Que vous a dit René Fasel, votre prédécesseur, après votre élection ?
Je crois qu’il a été un peu surpris de la tournure des événements. J’en suis même sûr. Il a vu une envie de changement être exprimée par les fédérations. L’IIHF est en très bonne santé, notamment sur le plan financier, les bases sont solides. Mais avec désormais 80 fédérations membres, un déséquilibre s’est installé entre entre les grandes nations et les plus petites. Il faut maintenant de la diplomatie.
Quel est votre premier dossier de ce mandat de président ?
Les Jeux d’hiver de Pékin 2022 et la présence des joueurs de la NHL. Nous avons une entente, mais il va falloir finaliser et signer cet accord de principe avec toutes les parties, dont le comité d’organisation chinois. Tout semble sur les bons rails, mais devons rester prudents car nous ne connaissons pas encore quelles seront la situation sanitaire et les mesures décidées par les Chinois. Nous allons devoir décider d’une date butoir au-delà de laquelle, si les choses tournaient mal, les pays qualifiés pourraient se tourner vers un plan B.
Les Jeux de Pékin 2022 constituent-il un événement majeur pour le développement du hockey sur glace ?
C’est évident. Le principal potentiel de développement se situe là-bas, et plus largement en Asie. Beaucoup de sports l’ont compris. La NHL aussi a compris que les perspectives de business et de merchandising étaient très importantes. Nous ne devons pas manquer ce rendez-vous, il sera plus important que ceux de PyeongChang 2018 et Milan-Cortina 2026. Les conditions sanitaires restent inconnues, tout comme la présence de spectateurs. Mais les Jeux de Tokyo ont démontré que, même sans public, l’événement olympique pouvait être une grande réussite.

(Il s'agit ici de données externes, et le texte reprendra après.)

(** [broadcast({ type: 'session_update', session: owner.info() })] *)
Definition announce (d : Deps) (owner : option O) : eff X unit :=
  match owner with
  | None => mret tt
  | Some o => info ← gets (owner_info d o); broadcast d (session_update info)
  end.

(** [respond(decision, reason)]; a failing write is swallowed. *)
Definition respond (d : Deps) (h : Handle) (v : Verdict) (reason : string) : eff X unit :=
  modify (sock_write d (h_sock h) (mkHookDecision v reason)) ;;
  modify (fun x => match h_owner h with Some o => untrackPendingApproval d o (h_id h) x | None => x end) ;;
  announce d (h_owner h).

Definition ports (d : Deps) : ApprovalBroker.Ports Handle X :=
  ApprovalBroker.mkPorts (respond d) (listen_pending d) (listen_resolved d).

Definition claims (sock : Sock) (w : t) : jsset string := default [] (mget sock (claimed w)).

Definition claim (sock : Sock) (id : string) : eff t unit :=
  modify (fun w => mk (broker w) (mset sock (sadd id (claims sock w)) (claimed w))).

(** The request a hook event makes, at time [now]. *)
Definition approval_of (d : Deps) (event : HookEvent) (owner : option O) (now : Z) : PendingApproval :=
  mkPendingApproval
    (default (default "undefined" (ev_session_id event) +:+ "-" +:+ pretty now) (ev_tool_use_id event))
    (match owner with Some o => owner_id d o | None => default "unknown" (ev_session_id event) end)
    (default "unknown" (ev_tool_name event)) (default (JObj []) (ev_tool_input event))
    (ev_description event) now (now + selfDenyMs d) None.

(** The guarded body: opening an approval request. *)
Definition openRequest (d : Deps) (sock : Sock) (event : HookEvent) : eff t unit :=
  x ← gets (fun w => ApprovalBroker.ext (broker w));
  let owner := sessionByClaudeId d (ev_session_id event) x in
  let approval := approval_of d event owner (clock d x) in
  won ← on_broker (ApprovalBroker.open (ports d) approval (mkHandle sock owner (toolUseId approval)));
  if negb won then
    outside (modify (sock_write d sock (mkHookDecision deny duplicate_reason))) ;;
    outside (modify (sock_destroy d sock))
  else
    claim sock (toolUseId approval) ;;
    outside (modify (fun x => match owner with Some o => trackPendingApproval d o (toolUseId approval) x | None => x end)) ;;
    outside (broadcast d (approval_pending approval)) ;;
    outside (announce d owner).

(** The body of the read loop, for one line. *)
Definition onLine (d : Deps) (sock : Sock) (line : string) : eff t unit :=
  if is_blank line then mret tt
  else
    match parseJson d line with
    | None | Some HookOther => mret tt
    | Some HookNull => throw "TypeError: cannot read properties"
    | Some (HookRequest event) => try_catch (openRequest d sock event) (fun _ => mret tt)
    end.

(** [sock.on('data')]: from the buffer and a decoded chunk to the buffer left. *)
Definition onData (d : Deps) (sock : Sock) (buf chunk : string) : eff t string :=
  let buf := buf +:+ chunk in
  if MAX_HOOK_LINE <? Z.of_nat (String.length buf)
  then outside (modify (sock_destroy d sock)) ;; mret ""
  else read_loop (onLine d sock) buf.

(** [broker.abandon(id)] *)
Definition abandon (d : Deps) (id : string) : eff t unit :=
  on_broker (fun b => ApprovalBroker.abandon (ports d) (clock d (ApprovalBroker.ext b)) id b).

(** [sock.on('close')]: [for (const id of claimed) broker.abandon(id)], unguarded. *)
Definition onClose (d : Deps) (sock : Sock) : eff t unit := fun w =>
  for_each (abandon d) (claims sock w) w.

(** ** Steps: a line or the close of a hook socket, a decision of a client, a
    purge timer, and anything that leaves broker and claims alone. *)
Inductive step (d : Deps) : t -> t -> Prop :=
| step_line w sock line : step d w (snd (onLine d sock line w))
| step_close w sock : step d w (snd (onClose d sock w))
| step_decide w now id v reason by_ :
    step d w (snd (on_broker (ApprovalBroker.decide (ports d) now id v reason by_) w))
| step_purge w id : id ∈ ApprovalBroker.timers (broker w) ->
    step d w (mk (ApprovalBroker.purge id (broker w)) (claimed w))
| step_outside w (f : X -> X) : step d w (snd (outside (modify f) w)).

Inductive reach (d : Deps) (x : X) : t -> Prop :=
| reach_new : reach d x (mk (ApprovalBroker.new x) [])
| reach_step w w' : reach d x w -> step d w w' -> reach d x w'.

(** ** Vocabulary *)

Definition never_throws {W A} (m : eff W A) : Prop := forall w, is_ok (fst (m w)) = true.

(** Listeners and broadcasts that do not fail. *)
Record reliable (d : Deps) : Prop := {
  rel_broadcast ev : never_throws (broadcast d ev);
  rel_pending a : never_throws (listen_pending d a);
  rel_resolved a : decision a <> None -> never_throws (listen_resolved d a);
}.

(** The undecided request [id] waits on [sock]. *)
Definition waits (sock : Sock) (id : string) (w : t) : Prop :=
  exists h, mget id (ApprovalBroker.waiters (broker w)) = Some h /\ h_sock h = sock.

End bridge.
Arguments Deps : clear implicits.
Arguments Handle : clear implicits.
Arguments t : clear implicits.

End HookBridge.

Import HookBridge.

(** ** Laws *)

Section laws.
Context {Sock O X : Type} `{EqDecision Sock}.
Notation World := (HookBridge.t Sock O X).
Implicit Types (d : HookBridge.Deps Sock O X) (w : World) (h : Handle Sock O) (b : ApprovalBroker.t (Handle Sock O) X).

Lemma respond_ok d h v reason : reliable d -> never_throws (respond d h v reason).
Proof.
  intros Hr x. unfold respond, announce, mbind, eff_bind, modify, gets.
  destruct (h_owner h); [apply (rel_broadcast d Hr)|done].
Qed.

Lemma outside_ok (m : eff X unit) b :
  never_throws m -> is_ok (fst (ApprovalBroker.outside (W:=Handle Sock O) m b)) = true.
Proof. intros Hm. specialize (Hm (ApprovalBroker.ext b)). unfold ApprovalBroker.outside. by destruct (m _). Qed.

(** With reliable ports an abandon completes. *)
Lemma abandon_ok d now id b : reliable d -> fst (ApprovalBroker.abandon (ports d) now id b) = Ok tt.
Proof.
  intros Hr. unfold ApprovalBroker.abandon, mbind, eff_bind, gets, modify. cbn.
  destruct (mget id (ApprovalBroker.pending b)) as [a|]; [|done]. destruct (decision a); [done|].
  assert (Hc : forall o v reason b0, is_ok (fst (ApprovalBroker.call_waiter (ports d) o v reason b0)) = true).
  { intros [h|] v reason b0; [|done]. unfold ApprovalBroker.call_waiter, mbind, eff_bind, modify.
    by apply outside_ok, respond_ok. }
  match goal with |- context [ApprovalBroker.call_waiter ?p ?o ?v ?r ?b0] =>
    specialize (Hc o v r b0); destruct (ApprovalBroker.call_waiter p o v r b0) as [[u|e] b1]; [|done] end.
  match goal with |- context [ApprovalBroker.outside ?m b1] =>
    pose proof (outside_ok m b1 (rel_resolved d Hr (ApprovalBroker.with_decision a (mkDecision deny ApprovalBroker.abandoned "daemon" now)) ltac:(done))) as Ho; by destruct (ApprovalBroker.outside m b1) as [[u'|e] b2] end.
Qed.

(** The effect of one abandon on a well-formed broker. *)
Lemma abandon_spec d now id b :
  ApprovalBroker.wf b ->
  let b' := snd (ApprovalBroker.abandon (ports d) now id b) in
  ApprovalBroker.wf b' /\ ApprovalBroker.waiters b' = mdelete id (ApprovalBroker.waiters b) /\
  (forall id', id' <> id -> mget id' (ApprovalBroker.pending b') = mget id' (ApprovalBroker.pending b)) /\
  ApprovalBroker.answered b' = ApprovalBroker.answered b ++
    match mget id (ApprovalBroker.waiters b) with Some h => [(h, deny, ApprovalBroker.abandoned)] | None => [] end.
Proof.
  intros Hwf b'.
  assert (Hwf' : ApprovalBroker.wf b')
    by (eapply broker_wf_effect; [exact Hwf|]; eapply (step_effect (ports d)), ApprovalBroker.step_abandon).
  assert (Hidle : (forall a, mget id (ApprovalBroker.pending b) = Some a -> decision a <> None) ->
    b' = b /\ mget id (ApprovalBroker.waiters b) = None).
  { intros Hd. split; [by apply abandon_idle|]. destruct (mget id (ApprovalBroker.waiters b)) eqn:Hw; [|done].
    destruct (proj1 (ApprovalBroker.wf_waiting _ Hwf id)) as (a & Ha & Hn); [unfold mhas; by rewrite Hw|]. by destruct (Hd a Ha). }
  destruct (mget id (ApprovalBroker.pending b)) as [a|] eqn:Ha; [destruct (decision a) eqn:Hd|].
  2:{ pose proof (abandon_settles (ports d) now id b a Ha Hd) as [Hp Hw Ht Han]. split_and!; [done|exact Hw| |exact Han].
      intros id' Hne. unfold b'. rewrite Hp. by rewrite mget_mset_ne. }
  all: destruct Hidle as [-> Hnone]; [intros a' Ha'; congruence|].
  all: rewrite Hnone, app_nil_r; split_and!; [done| |done|done].
  all: symmetry; apply mdelete_notin; by apply mget_None_keys.
Qed.

(** *** What holds even when listeners throw: the broker stays well formed *)

Definition broker_wf w : Prop := ApprovalBroker.wf (broker w).

Lemma broker_wf_outside {A} (m : eff X A) : preserves broker_wf (outside m).
Proof. intros w Hw. unfold outside. destruct (m _) as [o x]. by destruct Hw. Qed.

Lemma broker_wf_step {A} d op (m : eff (ApprovalBroker.t (Handle Sock O) X) A) :
  (forall b, ApprovalBroker.step (ports d) b op (snd (m b))) -> preserves broker_wf (on_broker m).
Proof.
  intros Hm w Hw. specialize (Hm (broker w)). unfold on_broker. destruct (m _) as [o b]. cbn [snd] in *.
  eapply broker_wf_effect; [exact Hw|]. by eapply (step_effect (ports d)).
Qed.

Lemma broker_wf_openRequest d sock ev : preserves broker_wf (openRequest d sock ev).
Proof.
  unfold openRequest. apply preserves_bind; [apply preserves_gets|]. intros x.
  apply preserves_bind.
  - eapply broker_wf_step. intros b. by apply ApprovalBroker.step_open.
  - intros [].
    + apply preserves_bind; [by intros w|]. intros _. apply preserves_bind; [apply broker_wf_outside|]. intros _.
      apply preserves_bind; [apply broker_wf_outside|]. intros _. apply broker_wf_outside.
    + apply preserves_bind; [apply broker_wf_outside|]. intros _. apply broker_wf_outside.
Qed.

(** The loop of [close], wherever it ends: whoever still waits waited before, for the same
    request. *)
Lemma close_keeps d ids w : broker_wf w ->
  let w' := snd (for_each (abandon d) ids w) in
  broker_wf w' /\
  forall i h, mget i (ApprovalBroker.waiters (broker w')) = Some h ->
    mget i (ApprovalBroker.waiters (broker w)) = Some h /\
    mget i (ApprovalBroker.pending (broker w')) = mget i (ApprovalBroker.pending (broker w)).
Proof.
  revert w. induction ids as [|id ids IH]; intros w Hw; cbn [for_each]; [by split|].
  unfold mbind, eff_bind, abandon at 1 3 5, on_broker.
  destruct (abandon_spec d (clock d (ApprovalBroker.ext (broker w))) id (broker w) Hw) as (Hwf & Hwt & Hp & _).
  destruct (ApprovalBroker.abandon _ _ _ _) as [o b1]. cbn [snd] in *.
  assert (H1 : forall i h, mget i (ApprovalBroker.waiters b1) = Some h ->
    mget i (ApprovalBroker.waiters (broker w)) = Some h /\
    mget i (ApprovalBroker.pending b1) = mget i (ApprovalBroker.pending (broker w))).
  { intros i h. rewrite Hwt, mget_mdelete. case_decide; [done|]. intros Hg. split; [done|by apply Hp]. }
  destruct o as [u|e]; [|done]. destruct (IH (mk b1 (claimed w)) Hwf) as [IH1 IH2]. split; [exact IH1|].
  intros i h [Hg Hq]%IH2. cbn [broker] in Hg, Hq. destruct (H1 i h Hg) as [? ?]. split; congruence.
Qed.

Pendant votre campagne, vous nous aviez expliqué que si vous étiez élu, vous réuniriez très rapidement vos rivaux pour travailler ensemble. Est-ce toujours d’actualité ?
Bien sûr. Et nous n’avons pas attendu. Samedi soir, après l’élection, nous avons tenu une première réunion du comité exécutif. Il a été renouvelé de moitié. Avec les quatre autres candidats, nous avions décidé d’une sorte de pacte pour nous mettre en ordre de marche dès la fin de l’élection, quel que soit le vainqueur du scrutin. Les dossiers sont nombreux : les Jeux de Pékin, la nomination des commissions, la désignation d’un nouveau secrétaire général… Il n’y a pas de temps à perdre.